The role of Skaer as general counsel fits into a pattern seen with increasing frequency lately. The SEC -- along with federal prosecutors -- has shown a greater willingness to pursue charges against a company's lawyers, particularly in-house counsel, for their role as a gatekeeper who is responsible for ensuring the paper-flow is correct and that the requirements of the law are fulfilled. The number of general counsels accused of securities violations for options backdating continues to grow.

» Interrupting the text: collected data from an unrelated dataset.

(** C12. [Alloc]: from every state of the invariant and for every size up to
    2^63-256 the call returns (the growth counter not being 0), keeps the
    invariant, and either reports success with a block of at least that size
    that overlaps no block in use and is the only change to them, or reports
    ALLSPARK_MEMORY_ERROR with the blocks in use unchanged, which happens only
    for size 0 or when no free block was large enough. *)
Theorem Alloc_correct {D} `{SubAllocatorLaws D} (s : BFCAllocatorImpl.t D) n :
  inv s -> 0 <= n <= 2 ^ 63 - 256 -> 0 < curr_region_allocation_bytes_ s ->
  exists r s', Alloc n s = (Ok r, s') /\ alloc_post n s r s' /\
    ForallOrdPairs apart (used s').
Proof.
  intros Hi Hn Hc. pose proof (Alloc_ok s n Hi Hn) as Hw. unfold wp in Hw.
  destruct (Alloc n s) as [[r|e] s']; [|destruct Hw; lia].
  exists r, s'. split; [done|]. split; [done|].
  destruct Hw as [(lay & u & Hh & _) _]. by eapply heap_disjoint.
Qed.

(** C13. [Free] of a block in use, unless chunk 0 holds it, returns SUCCESS,
    keeps the invariant (neighbours coalesced, every free chunk binned), and
    takes exactly that block from the blocks in use. *)
Theorem Free_correct {D} `{SubAllocatorLaws D} (s : BFCAllocatorImpl.t D) p n :
  inv s -> (p, n) ∈ used s ->
  RegionManager.get_handle (regions_ s) p <> Some (Some 0%nat) ->
  exists s', Free (Some p) s = (Ok ALLSPARK_SUCCESS, s') /\ inv s' /\
    used s ≡ₚ (p, n) :: used s'.
Proof.
  intros Hi Hin Hg. destruct (ok_run _ _ _ (Free_ok s p n Hi Hin Hg)) as (r & s' & Hr & -> & Hi' & Hus & _).
  by exists s'.
Qed.

(** [FindChunkPtr] is a best fit: it takes the smallest free block that is
    large enough, at the lowest address among those, splits off what it does
    not need, and fails only when every free block is too small. *)
Theorem FindChunkPtr_best_fit {D} `{SubAllocatorLaws D} (s : BFCAllocatorImpl.t D) n :
  inv s -> 0 < n <= 2 ^ 63 - 256 ->
  let r := RoundedBytes n in
  exists res s', FindChunkPtr (BinNumForSize r) r n s = (Ok res, s') /\
    match res with
    | Some p => exists sz0 sz, is_best_fit s r (p, sz0) /\ r <= sz <= sz0 /\ inv s' /\
                  used s' ≡ₚ (p, sz) :: used s
    | None => s' = s /\ Forall (fun b => b.2 < r) (free_blocks s)
    end.
Proof. intros Hi Hn r. exact (ok_run _ _ _ (find_ok s n Hi Hn)). Qed.

(** C11. The allocator refines the abstract allocator of [BlockSpec]: every
    history of calls from the initial state that return, with sizes up to 2^63-256
    and frees of blocks in use, is one of the abstract allocator, whose blocks are
    then the blocks in use.  A free of the block of chunk 0, the first one a new
    allocator hands out, leaves that block in use; every other free takes exactly
    its block away. *)
Theorem bfc_refines {D} `{SubAllocatorLaws D} d limit o (s0 s : BFCAllocatorImpl.t D) es :
  new d limit o = Ok s0 -> sub_blocks d = [] -> 0 <= limit < 2 ^ 64 -> options_ok o ->
  trace s0 es s ->
  exists b, BlockSpec.trace [] es b /\ used s ≡ₚ b.
Proof.
  intros Hnew Hd Hl Ho Ht. destruct (new_ok d limit o s0 Hnew Hd Hl Ho) as [Hi0 Hu0].
  clear Hnew Hd Hl Ho.
  assert (exists b, BlockSpec.trace [] es b /\ inv s /\ used s ≡ₚ b) as (b & Hb & _ & Hu);
    [|by exists b].
  induction Ht as [s|s es s' e s'' Ht IH Hs].
  - exists []. split; [constructor|]. by rewrite Hu0.
  - destruct (IH Hi0 Hu0) as (b & Hb & Hi & Hu).
    destruct (step_simulates _ _ _ _ Hi Hu Hs) as (b' & Hstep & Hi' & Hu').
    exists b'. split; [by econstructor|done].
Qed.

(** [RealFree] and [FreeAll] return, keep the invariant, and leave the
    blocks in use alone or take them all with every region. *)
Theorem releases_correct {D} `{SubAllocatorLaws D} (s : BFCAllocatorImpl.t D) :
  inv s ->
  (exists s', RealFree s = (Ok tt, s') /\ inv s' /\ used s' = used s) /\
  (exists s', FreeAll s = (Ok tt, s') /\ inv s' /\ used s' = [] /\ regions_ s' = []).
Proof.
  intros Hi. split.
  - destruct (ok_run _ _ _ (RealFree_ok s Hi)) as ([] & s' & Hr & Hp). eauto.
  - destruct (ok_run _ _ _ (FreeAll_ok s Hi)) as ([] & s' & Hr & Hp). eauto.
Qed.

(** ** Concrete runs *)

Lemma demo_inv : inv demo /\ used demo = [].
Proof.
  apply (new_ok (PageSubAllocator.mk [] 16384) 16384 demo_options).
  - vm_compute. reflexivity.
  - reflexivity.
  - vm_compute. split; [discriminate|reflexivity].
  - vm_compute. split; reflexivity.
Qed.

(** Two blocks handed out. *)
Definition demo1 : BFCAllocatorImpl.t PageSubAllocator.t := snd (Alloc 1000 demo).
Definition demo2 : BFCAllocatorImpl.t PageSubAllocator.t := snd (Alloc 5000 demo1).

Lemma demo2_inv : inv demo2 /\ used demo2 = [(1048576, 1024); (1049600, 5120)].
Proof.
  split; [|vm_compute; reflexivity].
  assert (Hstep : forall s n r, inv s -> 0 <= n <= 2 ^ 63 - 256 -> fst (Alloc n s) = Ok r ->
            inv (snd (Alloc n s))).
  { intros s n r Hi Hn Hr. pose proof (Alloc_ok s n Hi Hn) as Hw. unfold wp in Hw.
    destruct (Alloc n s) as [[a|e] s'] eqn:E; [|done]. by destruct Hw. }
  eapply Hstep; [eapply Hstep|..]; [apply demo_inv|lia|vm_compute; reflexivity|lia|].
  vm_compute. reflexivity.
Qed.

Lemma Alloc_correct_witness :
  exists r s', Alloc 1000 demo = (Ok r, s') /\ alloc_post 1000 demo r s' /\
    ForallOrdPairs apart (used s').
Proof.
  refine (Alloc_correct demo 1000 (proj1 demo_inv) _ _); [lia|]. vm_compute. reflexivity.
Defined.

Lemma Free_correct_witness :
  exists s', Free (Some 1049600) demo2 = (Ok ALLSPARK_SUCCESS, s') /\ inv s' /\
    used demo2 ≡ₚ (1049600, 5120) :: used s'.
Proof.
  refine (Free_correct demo2 1049600 5120 (proj1 demo2_inv) _ _).
  - rewrite (proj2 demo2_inv). right. left.
  - vm_compute. discriminate.
Defined.

Lemma FindChunkPtr_best_fit_witness :
  let r := RoundedBytes 700 in
  exists res s', FindChunkPtr (BinNumForSize r) r 700 demo2 = (Ok res, s') /\
    match res with
    | Some p => exists sz0 sz, is_best_fit demo2 r (p, sz0) /\ r <= sz <= sz0 /\ inv s' /\
                  used s' ≡ₚ (p, sz) :: used demo2
    | None => s' = demo2 /\ Forall (fun b => b.2 < r) (free_blocks demo2)
    end.
Proof. refine (FindChunkPtr_best_fit demo2 700 (proj1 demo2_inv) _). lia. Defined.

Lemma demo_new : new (PageSubAllocator.mk [] 16384) 16384 demo_options = Ok demo.
Proof. vm_compute. reflexivity. Qed.

Lemma run_snd {S A} (m : M S A) s r : fst (m s) = r -> m s = (r, snd (m s)).
Proof. intros <-. by destruct (m s). Qed.

Lemma demo_trace :
  trace demo ([] ++ [EAlloc 1000 (ALLSPARK_SUCCESS, Some 1048576)] ++
              [EAlloc 5000 (ALLSPARK_SUCCESS, Some 1049600)] ++ [EFree 1048576 true] ++ [EFree 1049600 false])
    (snd (Free (Some 1049600) demo2)).
Proof.
  eapply (trace_snoc _ [_; _; _] demo2); [eapply (trace_snoc _ [_; _] demo2)|].
  - eapply (trace_snoc _ [_] demo1).
    + eapply (trace_snoc _ [] demo); [constructor|].
      unfold demo1. apply step_alloc; [lia|].
      refine (run_snd (Alloc 1000) demo _ _). vm_compute. reflexivity.
    + unfold demo2. apply step_alloc; [lia|].
      refine (run_snd (Alloc 5000) demo1 _ _). vm_compute. reflexivity.
  - apply (step_free demo2 1048576 1024 ALLSPARK_SUCCESS).
    + rewrite (proj2 demo2_inv). left.
    + vm_compute. reflexivity.
  - apply (step_free demo2 1049600 5120 ALLSPARK_SUCCESS).
    + rewrite (proj2 demo2_inv). right. left.
    + refine (run_snd (Free (Some 1049600)) demo2 _ _). vm_compute. reflexivity.
Qed.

With the civil case filed, the next issue is whether federal prosecutors will file charges. The U.S. Attorney's Office for the Northern District of California has been looking at the company. The SEC's allegations of false filings, including knowing false certifications of the financial statements, is the type of violation that is more likely to trigger criminal charges. Whether the turmoil in the U.S. Attorney's Office explains why the Commission acted alone, or whether the decision was made not to pursue charges, is unknown at this point, but a criminal case can't be ruled out just yet. (ph)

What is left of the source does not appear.